From: David Chisnall
Subject: Re: Re[2]: Objective-C 2.0 and other new features in Leopard
Date: Fri, 23 Nov 2007 18:48:16 +0000

Hi Manuel,

I think Thom's comments are a little harsh, but I have to concur with the underlying idea behind them. I am not exactly an Objective-C neophyte - around 20K lines of code in the Étoilé repository are my contribution and I have no problems digging through the -gui source to find why my code isn't working - but I have twice tried and failed to use GSWeb.

I don't mind the lack of a GUI WOBuilder clone. I'm quite happy designing HTML templates by hand (in fact, I'd probably prefer to), but I can't without the slightest hint of documentation. I have read the WO and GSW class documentation, but it doesn't really make sense without some kind of overview and I can't apply the WO documentation to GSW because the build and deployment environments are too different.
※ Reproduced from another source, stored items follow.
(** ** Dictionaries with string keys, in insertion order *)

Fixpoint lookup {V : Type} (key : str) (d : list (str * V)) : option V :=
  match d with
  | [] => None
  | (k, v) :: d' => if str_eqb k key then Some v else lookup key d'
  end.

(** [d[key] = v]: an existing key keeps its place, a new one goes last. *)
Fixpoint setitem {V : Type} (key : str) (v : V) (d : list (str * V))
    : list (str * V) :=
  match d with
  | [] => [(key, v)]
  | (k, w) :: d' =>
      if str_eqb k key then (k, v) :: d' else (k, w) :: setitem key v d'
  end.

(** ** The content stage: [ContentAgent.run] *)

(** A topic is a dictionary; the fields the stage reads hold strings. *)
Definition Topic := list (str * str).

(** [topic[key]] *)
Definition getitem (topic : Topic) (key : str) : result str :=
  match lookup key topic with
  | Some v => Ok v
  | None => Raise (KeyError key)
  end.

(** [topic.get(key, default)] *)
Definition get (topic : Topic) (key default : str) : str :=
  match lookup key topic with
  | Some v => v
  | None => default
  end.

Record DraftArticle := {
  topic_id : str;
  title : str;
  slug : str;
  content : str;
  created_at : str
}.

Section ContentAgent.

Variable isalnum : char -> bool.
Variable lower : char -> str.

(** [utcnow k] is the [k]-th reading of the clock made by the stage: two
    for each topic, one inside the generator and one for [created_at]. *)
Variable utcnow : nat -> datetime.

(** The [for topic in topics] loop, [drafts] being the list built so
    far. *)
Fixpoint run_loop (tick : nat) (drafts : list DraftArticle)
    (topics : list Topic) : result (list DraftArticle) :=
  match topics with
  | [] => Ok drafts
  | topic :: rest =>
      title <- getitem topic (py "keyword") ;;
      slug <- lift (_slugify isalnum lower title) ;;
      keyword <- getitem topic (py "keyword") ;;
      content <- lift (generate_long_form_article keyword
                         (get topic (py "category") [])
                         (get topic (py "intent") [])
                         (utcnow tick)) ;;
      let created_at := isoformat (utcnow (S tick)) ++ py "Z" in
      topic_id <- getitem topic (py "id") ;;
      run_loop (S (S tick))
        (drafts ++ [ {| topic_id := topic_id; title := title; slug := slug;
                        content := content; created_at := created_at |} ])
        rest
  end.

Definition run (topics : list Topic) : result (list DraftArticle) :=
  run_loop 0 [] topics.

End ContentAgent.

(** ** JSON values, as [json.loads] returns them *)

#[warnings="-register-all"] Inductive json :=
| JNull
| JBool (b : bool)
| JInt (n : Z)
| JFloat (f : float)
| JStr (s : str)
| JArr (items : list json)
| JObj (members : list (str * json)).

(** [len(x)] *)
Definition len {A : Type} (l : list A) : Z := Z.of_nat (length l).

(** [v + n] for a value [v] read from the ledger and a count [n] (a
    [len], so a non-negative machine-size integer); [None] is a
    [TypeError]. *)
Definition add_count (v : json) (n : Z) : option json :=
  match v with
  | JInt a => Some (JInt (a + n)%Z)
  | JBool b => Some (JInt ((if b then 1 else 0) + n)%Z)
  | JFloat f => Some (JFloat (PrimFloat.add f (PrimFloat.of_uint63 (Uint63.of_Z n))))
  | _ => None
  end.

(** ** The run entry and the performance ledger *)

Inductive Status := started | success | failed.

Definition status_str (s : Status) : str :=
  match s with
  | started => py "started"
  | success => py "success"
  | failed => py "failed"
  end.

Record RunEntry := {
  timestamp : str;
  status : Status;
  generated_topics : Z;
  generated_articles : Z;
  published_articles : Z;
  errors : list str
}.

Definition set_generated_topics (n : Z) (e : RunEntry) : RunEntry :=
  {| timestamp := timestamp e; status := status e; generated_topics := n;
     generated_articles := generated_articles e;
     published_articles := published_articles e; errors := errors e |}.

Definition set_generated_articles (n : Z) (e : RunEntry) : RunEntry :=
  {| timestamp := timestamp e; status := status e;
     generated_topics := generated_topics e; generated_articles := n;
     published_articles := published_articles e; errors := errors e |}.

Definition set_published_articles (n : Z) (e : RunEntry) : RunEntry :=
  {| timestamp := timestamp e; status := status e;
     generated_topics := generated_topics e;
     generated_articles := generated_articles e;
     published_articles := n; errors := errors e |}.

Definition set_status (s : Status) (e : RunEntry) : RunEntry :=
  {| timestamp := timestamp e; status := s;
     generated_topics := generated_topics e;
     generated_articles := generated_articles e;
     published_articles := published_articles e; errors := errors e |}.

(** [run_entry["errors"].append(message)] *)
Definition append_error (message : str) (e : RunEntry) : RunEntry :=
  {| timestamp := timestamp e; status := status e;
     generated_topics := generated_topics e;
     generated_articles := generated_articles e;
     published_articles := published_articles e;
     errors := errors e ++ [message] |}.

(** The dictionary [run_entry], as it is written to the ledger. *)
Definition entry_json (e : RunEntry) : json :=
  JObj [ (py "timestamp", JStr (timestamp e));
         (py "status", JStr (status_str (status e)));
         (py "generated_topics", JInt (generated_topics e));
         (py "generated_articles", JInt (generated_articles e));
         (py "published_articles", JInt (published_articles e));
         (py "errors", JArr (map JStr (errors e))) ].

(** The empty ledger of [ensure_initial_files] and [load_performance]. *)
Definition default_ledger : json :=
  JObj [ (py "runs", JArr []);
         (py "articles_published", JInt 0%Z);
         (py "last_run", JNull);
         (py "errors", JArr []) ].

(** The ledger of the data model: what a ledger file holds after any
    number of runs that started from the empty ledger. *)
Record PerformanceLedger := {
  runs : list RunEntry;
  articles_published : Z;
  last_run : option str;
  ledger_errors : list str
}.
Lemma redo_nonempty (s : State) (f : list (list Drawing.t)) (x : list Drawing.t) :
  orEmpty (future s) (activePage s) = f ++ [x] ->
  redo s = withPage (activePage s)
             (orEmpty (history s) (activePage s) ++ [orEmpty (drawings s) (activePage s)])
             x f s.
Proof.
  intros Hf. unfold redo. rewrite Hf, last_snoc, length_app. simpl.
  replace (length f + 1 =? 0)%nat with false by (symmetry; apply Nat.eqb_neq; lia).
  replace (length f + 1 - 1)%nat with (length f) by lia.
  rewrite take_app_length. reflexivity.
Qed.

Lemma snoc_of_nonempty {A} (l : list A) : l <> [] -> exists pre x, l = pre ++ [x].
Proof.
  destruct l as [|a l] using rev_ind; [congruence|]. intros _. eauto.
Qed.

(** X1: redo undoes an undo, and undo undoes a redo: on the active page
    the live strokes and both stacks come back as they were, and nothing
    else in the state changes. *)
Theorem undo_redo_inverse (s : State) :
  let p := activePage s in
  (orEmpty (history s) p <> [] ->
   redo (undo s) = withPage p (orEmpty (history s) p) (orEmpty (drawings s) p)
                     (orEmpty (future s) p) s) /\
  (orEmpty (future s) p <> [] ->
   undo (redo s) = withPage p (orEmpty (history s) p) (orEmpty (drawings s) p)
                     (orEmpty (future s) p) s).
Proof.
  cbv zeta. split; intros Hne.
  - destruct (snoc_of_nonempty _ Hne) as (pre & x & Hh).
    rewrite (undo_nonempty s pre x Hh), redo_withPage by reflexivity.
    rewrite Hh. reflexivity.
  - destruct (snoc_of_nonempty _ Hne) as (f & x & Hf).
    rewrite (redo_nonempty s f x Hf), undo_withPage by reflexivity.
    rewrite Hf. reflexivity.
Qed.

Lemma empty_stack_keeps_state (s : State) :
  (orEmpty (history s) (activePage s) = [] -> undo s = s) /\
  (orEmpty (future s) (activePage s) = [] -> redo s = s).
Proof.
  split; intros H; [unfold undo | unfold redo]; rewrite H; reflexivity.
Qed.

Lemma timeline_withPage (p : Z) (h : list (list Drawing.t)) (l : list Drawing.t)
    (f : list (list Drawing.t)) (s : State) :
  timeline p (withPage p h l f s) = h ++ [l] ++ reverse f.
Proof. unfold timeline, withPage. simpl. rewrite !orEmpty_insert_eq. reflexivity. Qed.

Lemma timeline_samePage (q : Z) (s s' : State) :
  samePage q s s' -> timeline q s' = timeline q s.
Proof.
  intros (Hd & Hh & Hf). unfold timeline, orEmpty. rewrite Hd, Hh, Hf. reflexivity.
Qed.

(** X2: undo and redo never drop, duplicate or reorder a snapshot: on
    every page the sequence HistoryStack, live strokes, FutureStack (read
    in time order) is the same before and after. *)
Theorem undo_redo_keep_timeline (p : Z) (s : State) :
  timeline p (undo s) = timeline p s /\ timeline p (redo s) = timeline p s.
Proof.
  destruct (decide (activePage s = p)) as [<-|Hne].
  - split.
    + destruct (orEmpty (history s) (activePage s)) as [|a l] eqn:E using rev_ind.
      * rewrite (proj1 (empty_stack_keeps_state s) E). reflexivity.
      * rewrite (undo_nonempty s l a E), timeline_withPage. unfold timeline.
        rewrite E, reverse_snoc, <- !app_assoc. reflexivity.
    + destruct (orEmpty (future s) (activePage s)) as [|a l] eqn:E using rev_ind.
      * rewrite (proj2 (empty_stack_keeps_state s) E). reflexivity.
      * rewrite (redo_nonempty s l a E), timeline_withPage. unfold timeline.
        rewrite E, reverse_snoc, <- !app_assoc. reflexivity.
  - split; apply timeline_samePage; [apply undo_frame | apply redo_frame]; exact Hne.
Qed.

(** X3: clearing a page that has strokes can be undone: one undo brings
    the strokes back and leaves the HistoryStack as it was before the
    clear, with the cleared (empty) page as the only redo. *)
Theorem clear_then_undo_restores (s : State) :
  orEmpty (drawings s) (activePage s) <> [] ->
  let p := activePage s in
  undo (clearPageDrawings s)
  = withPage p (orEmpty (history s) p) (orEmpty (drawings s) p) [[]] s.
Proof.
  intros Hne. cbv zeta. rewrite clearPageDrawings_nonempty by exact Hne.
  change (mkState _ _ _ _ _ _ _)
    with (withPage (activePage s)
            (orEmpty (history s) (activePage s) ++ [orEmpty (drawings s) (activePage s)])
            [] [] s).
  rewrite undo_withPage by reflexivity. reflexivity.
Qed.

(** X4: a second end event commits nothing: the mouse leaving the canvas
    after the button was released, on whatever page, finds the state that
    the first end event left. *)
Theorem second_end_is_ignored (p q now now' : Z) (s : State) :
  handleEnd q now' (handleEnd p now s) = handleEnd p now s.
Proof.
  destruct (isDrawingMode s) eqn:Hm.
  - destruct (currentPath s) as [|pt path] eqn:Hp.
    + rewrite (handleEnd_ignored p now s) by (right; exact Hp).
      apply handleEnd_ignored. right. exact Hp.
    + rewrite (handleEnd_commit p now s Hm) by (rewrite Hp; discriminate).
      apply handleEnd_ignored. right. reflexivity.
  - rewrite (handleEnd_ignored p now s) by (left; exact Hm).
    apply handleEnd_ignored. left. exact Hm.
Qed.

(** X5: outside drawing mode the pointer cannot change anything: every
    sequence of down, move and end events, by mouse or touch, leaves the
    whole state as it is. *)
Theorem pointer_ignored_outside_drawing_mode (s : State) (inputs : list Input) :
  isDrawingMode s = false ->
  Forall (fun i => isPointerInput i = true) inputs ->
  run s inputs = s.
Proof.
  intros Hm Hall. induction Hall as [|i inputs Hi _ IH]; [reflexivity|].
  rewrite run_cons. replace (step s i) with s; [exact IH|].
  destruct i; try discriminate Hi; simpl;
    unfold handleMouseDown, handleMouseMove, handleTouchStart, handleTouchMove, handleEnd;
    rewrite Hm; reflexivity.
Qed.

(** X6: without a begin event nothing is captured: from a state with no
    capture in progress, every sequence of move and end events leaves the
    whole state as it is. *)
Theorem moves_and_ends_need_a_begin (s : State) (inputs : list Input) :
  currentPath s = [] ->
  Forall (fun i => isMoveOrEnd i = true) inputs ->
  run s inputs = s.
Proof.
  intros Hp Hall. induction Hall as [|i inputs Hi _ IH]; [reflexivity|].
  rewrite run_cons. replace (step s i) with s; [exact IH|].
  destruct i; try discriminate Hi; simpl;
    unfold handleMouseMove, handleTouchMove, handleEnd;
    rewrite Hp; simpl; rewrite orb_true_r; reflexivity.
Qed.

(** X7: the HistoryStack has no cap: [N] commits on a page, from any state
    in drawing mode, append the [N] strokes in order to the page and make
    its HistoryStack exactly [N] longer, the snapshots that were there
    staying at the bottom. *)
Theorem commits_grow_history (p : Z) (gs : list Gesture) (s0 : State) :
  isDrawingMode s0 = true ->
  let s1 := run s0 (flat_map (gestureInputs p) gs) in
  orEmpty (drawings s1) p = orEmpty (drawings s0) p ++ map strokeOf gs /\
  length (orEmpty (history s1) p) = (length (orEmpty (history s0) p) + length gs)%nat /\
  orEmpty (history s0) p `prefix_of` orEmpty (history s1) p /\
  isDrawingMode s1 = true.
Proof.
  intros Hm. cbv zeta. induction gs as [|g gs IH] using rev_ind.
  - simpl. rewrite app_nil_r, Nat.add_0_r. auto.
  - destruct IH as (IHd & IHl & IHp & IHm).
    rewrite run_commits_snoc, run_gesture by exact IHm. simpl.
    rewrite !orEmpty_insert_eq, IHd, map_app, !length_app, IHl. simpl.
    repeat split.
    + rewrite <- app_assoc. reflexivity.
    + lia.
    + apply prefix_app_r. exact IHp.
Qed.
With GNUstep, I can come from the Cocoa documentation, read the GNUstep Make documentation, and immediately be able to produce command- line tools. I can read a Gorm tutorial, and then easily map anything that the OS X tutorials say about IB and apply that to GNUstep. Note that Gorm and GNUstep Make are the two parts of GNUstep that I consider the weakest, and yet they STILL compare favourably to GSW in terms of approachability.

I find GNUstepWeb to be a source of incredible amounts of frustration. Looking at things like SOGO and other WebObjects applications make it seem so tantalising, and yet it is always slightly out of reach. I don't have WebObjects 4.5 and I don't even have a way of getting hold of a copy. Neither do many other people. If the only way of using GSW is to have prior experience with an 8- year-old piece of proprietary software that cost $699 on release then it probably already has all of the users it ever will and has no future other than to fade into obscurity which seems like a colossal waste. If someone who knows GNUstepWeb well would just spend the two or three hours required to write an introductory tutorial, its usefulness would be increased dramatically.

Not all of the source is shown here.